Rússia elogiou soldados norte-coreanos enviados para a guerra na Ucrânia
O ditador da Coreia do Norte, Kim Jong-un, prometeu nesta quinta-feira (4) que seu país apoiará “totalmente” o Exército da Rússia como um “dever fraterno”. O anúncio aconteceu após encontro em Pequim com o presidente russo, Vladimir Putin, que classificou as relações entre os dois países como “especiais de confiança, amizade e aliança”, segundo a agência estatal norte-coreana KCNA.
A reunião foi realizada na quarta-feira (3), à margem das comemorações promovidas pela China para marcar a rendição do Japão na Segunda Guerra Mundial. Kim e Putin participaram ao lado do ditador da China, Xi Jinping, de um grande desfile militar.
Imagens divulgadas pela mídia estatal mostraram Kim sorridente, caminhando lado a lado com Putin e Xi. O jornal norte-coreano Rodong Sinmun deu destaque à visita, celebrando as relações diplomáticas do regime.
Putin exaltou os soldados norte-coreanos que foram enviados para lutar na guerra contra a Ucrânia, além do fornecimento de munições e mísseis por Pyongyang. De acordo com a inteligência da Coreia do Sul, cerca de 2 mil militares norte-coreanos já foram mortos em combate ao lado das tropas russas.

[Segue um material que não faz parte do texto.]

(** The running interpreter process and what it can observe. *)
Record Process := MkProcess {
  platform : string;              (* sys.platform *)
  environ : gmap string string;   (* os.environ *)
  argv : list string;             (* sys.argv *)
  script_dir : Path;              (* Path(__file__).parent.absolute() *)
  fs : gset string;               (* the paths that exist *)
  trace : list event              (* effects performed, oldest first *)
}.

Definition with_trace (t : list event) (s : Process) : Process :=
  MkProcess (platform s) (environ s) (argv s) (script_dir s) (fs s) t.

Definition with_fs (f : gset string) (s : Process) : Process :=
  MkProcess (platform s) (environ s) (argv s) (script_dir s) f (trace s).

Definition emit (ev : event) (s : Process) : Process :=
  with_trace (trace s ++ [ev]) s.

(** Everything the script does not control.  Each oracle sees the whole
    process, trace included, so its answer may change from call to call. *)
Record Host := MkHost {
  (* __import__(name): None when the module imports *)
  import_module : Process → string → option exn;
  (* venv.create(dir, with_pip): the exception raised, if any, and the
     filesystem it leaves behind *)
  venv_builder : Process → string → bool → option exn * gset string;
  (* a child started from an existing program: how it ends, and the
     filesystem it leaves behind *)
  spawn : Process → run_call → spawn_result * gset string;
  (* execv of an existing program: None when the image is replaced *)
  exec_image : Process → string → list string → option os_error
}.

(** How a computation ends. [Replaced]: [os.execv] succeeded, this program
    is gone and nothing after the call runs. *)
Inductive outcome (A : Type) :=
  | Normal (a : A)
  | Raised (e : exn)
  | Replaced.
Arguments Normal {A} a.
Arguments Raised {A} e.
Arguments Replaced {A}.

Definition M (A : Type) : Type := Process → outcome A * Process.

#[global] Instance M_ret : MRet M := λ A a s, (Normal a, s).

#[global] Instance M_bind : MBind M := λ A B k m s,
  match m s with
  | (Normal a, s') => k a s'
  | (Raised e, s') => (Raised e, s')
  | (Replaced, s') => (Replaced, s')
  end.
Lemma C10_witness :
  findEventById "5C00000000000000000000E1" afterDelete
  = Some (setDeleted "Spring Cup deleted:02112026@0905" None davesEvent)
  /\ getEvent populateBare idOfClub root "5C00000000000000000000E1" afterDelete
     = Refused 404 NoEventFound
  /\ getEventList populateBare matchAny anyRegExp root [("name", "Spring")]
                  afterDelete
     = Some (Sent 200 []).
Proof.
  split; [reflexivity|].
  assert (Hdeleted : forall e, In e (Store.events afterDelete) ->
                               Event._id e
                               = castObjectID "5C00000000000000000000E1" ->
                               Event.active e = false).
  { intros e [<-|[]] _. reflexivity. }
  split.
  - exact (proj1 (C10_soft_deleted_events_are_not_read
                    populateBare populateBare idOfClub matchAny anyRegExp root
                    "5C00000000000000000000E1"
                    [("name", "Spring")] afterDelete eq_refl Hdeleted)).
  - reflexivity.
Defined.

(** ** Update of a runner entry *)

Lemma updateFirst_split {A : Type} (p : A -> bool) (f : A -> A) l :
  existsb p l = true ->
  exists before x after,
    l = before ++ x :: after
    /\ p x = true
    /\ (forall b, In b before -> p b = false)
    /\ updateFirst p f l = before ++ f x :: after.
Proof.
  induction l as [|d rest IH]; simpl; [discriminate|].
  destruct (p d) eqn:Hd.
  - intros _. exists [], d, rest. repeat split; [assumption | intros b []].
  - simpl. intros Hex. destruct (IH Hex) as (before & x & after & Hl & Hx & Hb & Hu).
    exists (d :: before), x, after. subst rest. repeat split.
    + assumption.
    + intros b [<-|Hin]; [assumption | apply Hb; assumption].
    + simpl. rewrite Hu. reflexivity.
Qed.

Segundo a KCNA, Kim e Putin discutiram em detalhes planos de longo prazo para ampliar a cooperação e reafirmaram a “firme vontade” de fortalecer a parceria bilateral em níveis mais elevados.
O encontro marcou a primeira vez em que Kim se reuniu simultaneamente com Putin e Xi, além de ter contato com mais de 20 líderes internacionais presentes às celebrações organizadas por Pequim.